11. Operational Philosophy: AI Dictates 'What', the System Handles 'How'
If you let the AI directly operate across multiple different runtimes, you are burdened with managing environments, JSON files, access permissions, and a myriad of safety mechanisms.
Autolang flips this architecture. Instead of letting the AI directly touch every environment, you wrap everything into pre-defined functions. The AI only needs to call those functions through Autolang. The entire system revolves around the AI's intent, rather than the chaos of juggling multiple runtimes.
Humans only need to: wrap native functions, define interfaces, establish execution limits, and expose them to the AI for safe usage. Autolang is not a language born to replace human workflows — it is an intermediary layer optimized for humans and AI working together.
Autolang was not created to make AI "stronger" in the sense of being able to do anything. It was created to make AI safer, cheaper, easier to control, and fundamentally better suited for short-lived task execution.
Conclusion
Autolang was not created to compete with Python or JavaScript on every front. It was born to solve a very specific, but highly critical problem:
how to allow AI to interact with software tools in a way that is lighter, safer, consumes fewer resources, and is easier to control.
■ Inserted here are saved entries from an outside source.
(** * Haiku generator: a shallow embedding of [training.py]

    The development follows the Python source top-down: the Python and
    NumPy primitives the code relies on, the Keras preprocessing
    helpers ([Tokenizer], [pad_sequences], [to_categorical]), and then
    the methods of [HaikuGenerator] themselves.  The handlers of the
    bot in [haiku.py] that reach the generator follow in a part of
    their own.

    Conventions.
    - Token ids, lengths that the source negates or compares with [-1],
      and [max_length] are [Z]; loop counters are [nat].
    - Text is a [string] of 8-bit characters; the string operations
      are those of Python on ASCII text.
    - Floats are exact rationals ([Q]).  The one transcendental
      operation, [x ** y], and Python's Unicode-aware [str.lower] are
      parameters of the development, so every theorem holds for any
      behaviour of the two.
    - Python dictionaries whose iteration order matters
      ([word_counts]) are association lists in insertion order; the
      others ([word_index], the reverse map, the file system) are
      [gmap]s.
    - Exceptions are values of [exn]; a computation that may raise
      returns [result]. *)

From Stdlib Require Import QArith Qround.
From Stdlib Require Import Ascii.
From stdpp Require Import gmap strings list sorting.

Open Scope Z_scope.

(** ** Exceptions *)

(** The two [ValueError]s the source raises itself, and those raised by
    the libraries on its behalf. *)
Inductive value_error : Type :=
  | NotTrained          (* training.py:124, raised by generate_haiku_completion *)
  | NoSequences         (* training.py:81, raised by prepare_data *)
  | CannotBroadcast     (* NumPy: a slice assignment whose shapes do not match *)
  | NegativeDimension   (* NumPy: an array with a negative dimension *)
  | BadChoice.          (* numpy.random.choice: empty population or invalid p *)

Inductive exn : Type :=
  | ValueError (why : value_error)
  | TypeError           (* a None where NumPy expects an integer *)
  | ZeroDivisionError   (* Python float division by zero *)
  | IndexError          (* NumPy index out of bounds *)
  | FileNotFoundError   (* open() or load_model() on a missing path *)
  | UnpicklingError.    (* the file holds something else than expected *)

Inductive result (A : Type) : Type :=
  | Ok (a : A)
  | Raise (e : exn).
Arguments Ok {A} a.
Arguments Raise {A} e.

(** [result] is a monad in stdpp's sense, so that [x ← r; k] sequences
    two computations and propagates the first exception. *)
#[global] Instance result_ret : MRet result := λ A a, Ok a.
#[global] Instance result_bind : MBind result := λ A B k r,
  match r with
  | Ok a => k a
  | Raise e => Raise e
  end.

(** ** Python primitives *)

Module Py.

(** [range(lo, hi)] as a list. *)
Definition range (lo hi : Z) : list Z :=
  map (λ i, lo + Z.of_nat i) (seq 0 (Z.to_nat (hi - lo))).

(** [l[start:]], with Python's treatment of a negative [start]
    (counted from the end, clamped at the front). *)
Definition slice_from {A : Type} (l : list A) (start : Z) : list A :=
  let n := Z.of_nat (length l) in
  let s := if start <? 0 then Z.max (n + start) 0 else Z.min start n in
  drop (Z.to_nat s) l.

(** [l[:stop]] for a non-negative [stop]. *)
Definition slice_to {A : Type} (l : list A) (stop : nat) : list A :=
  take stop l.

(** [sep.join(l)]. *)
Fixpoint join (sep : string) (l : list string) : string :=
  match l with
  | [] => ""
  | [s] => s
  | s :: l' => s +:+ sep +:+ join sep l'
  end.

(** [s.startswith(p)]. *)
Fixpoint startswith (p s : string) : bool :=
  match p, s with
  | EmptyString, _ => true
  | String a p', String b s' => if Ascii.eqb a b then startswith p' s' else false
  | String _ _, EmptyString => false
  end.

(** Left-to-right scan shared by [split] and [replace]: [skip] counts
    the characters of a separator occurrence still to be jumped over,
    [cur] is the current piece, reversed. *)
Fixpoint split_scan (sep s : string) (skip : nat) (cur : string) : list string :=
  match s with
  | EmptyString => [String.rev cur]
  | String c s' =>
      match skip with
      | S k => split_scan sep s' k cur
      | O =>
          if startswith sep s
          then String.rev cur :: split_scan sep s' (String.length sep - 1) ""
          else split_scan sep s' 0 (String c cur)
      end
  end.

(** [s.split(sep)] for a non-empty separator: non-overlapping
    occurrences, leftmost first; empty pieces are kept. *)
Definition split (sep s : string) : list string := split_scan sep s 0 "".

(** [s.replace(old, new)] for a non-empty [old]. *)
Definition replace (old new s : string) : string := join new (split old s).

(** [str.isspace] on the characters below 128. *)
Definition isspace (c : Ascii.ascii) : bool :=
  let n := nat_of_ascii c in
  ((9 <=? n) && (n <=? 13) || (28 <=? n) && (n <=? 32))%nat.

Fixpoint lstrip (s : string) : string :=
  match s with
  | EmptyString => EmptyString
  | String c s' => if isspace c then lstrip s' else s
  end.

(** [s.strip()]. *)
Definition strip (s : string) : string :=
  String.rev (lstrip (String.rev (lstrip s))).

(** [str.lower] restricted to ASCII: the instance used when the
    development is run on concrete ASCII text. *)
Definition ascii_lower_char (c : Ascii.ascii) : ascii :=
  let n := nat_of_ascii c in
  if ((65 <=? n) && (n <=? 90))%nat then ascii_of_nat (n + 32) else c.

Fixpoint ascii_lower (s : string) : string :=
  match s with
  | EmptyString => EmptyString
  | String c s' => String (ascii_lower_char c) (ascii_lower s')
  end.

(** [x ** y] on exact rationals for an integral exponent [y]: the
    instance used when the development is run at temperature 1. *)
Definition integral_pow (x y : Q) : Q := Qpower x (Qfloor y).

End Py.

(** ** Keras preprocessing

    [keras.preprocessing.text.Tokenizer] with the arguments of
    training.py:35 ([char_level=False], [lower=True], [split=" "],
    [num_words=None]), [pad_sequences] with [padding='pre'] (and the
    default [truncating='pre'], [value=0]), and [to_categorical]. *)

Module Keras.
The core philosophy of Autolang is:
- do not replace the existing ecosystem,
- do not force rewriting everything from scratch,
- do not trust AI blindly,
- do not let runtimes bloat unnecessarily,
- and never sacrifice safety in exchange for fake flexibility.
Autolang is the management layer between the AI and the execution environment.
The AI expresses intent.
Autolang controls the action.
The underlying system executes the real work.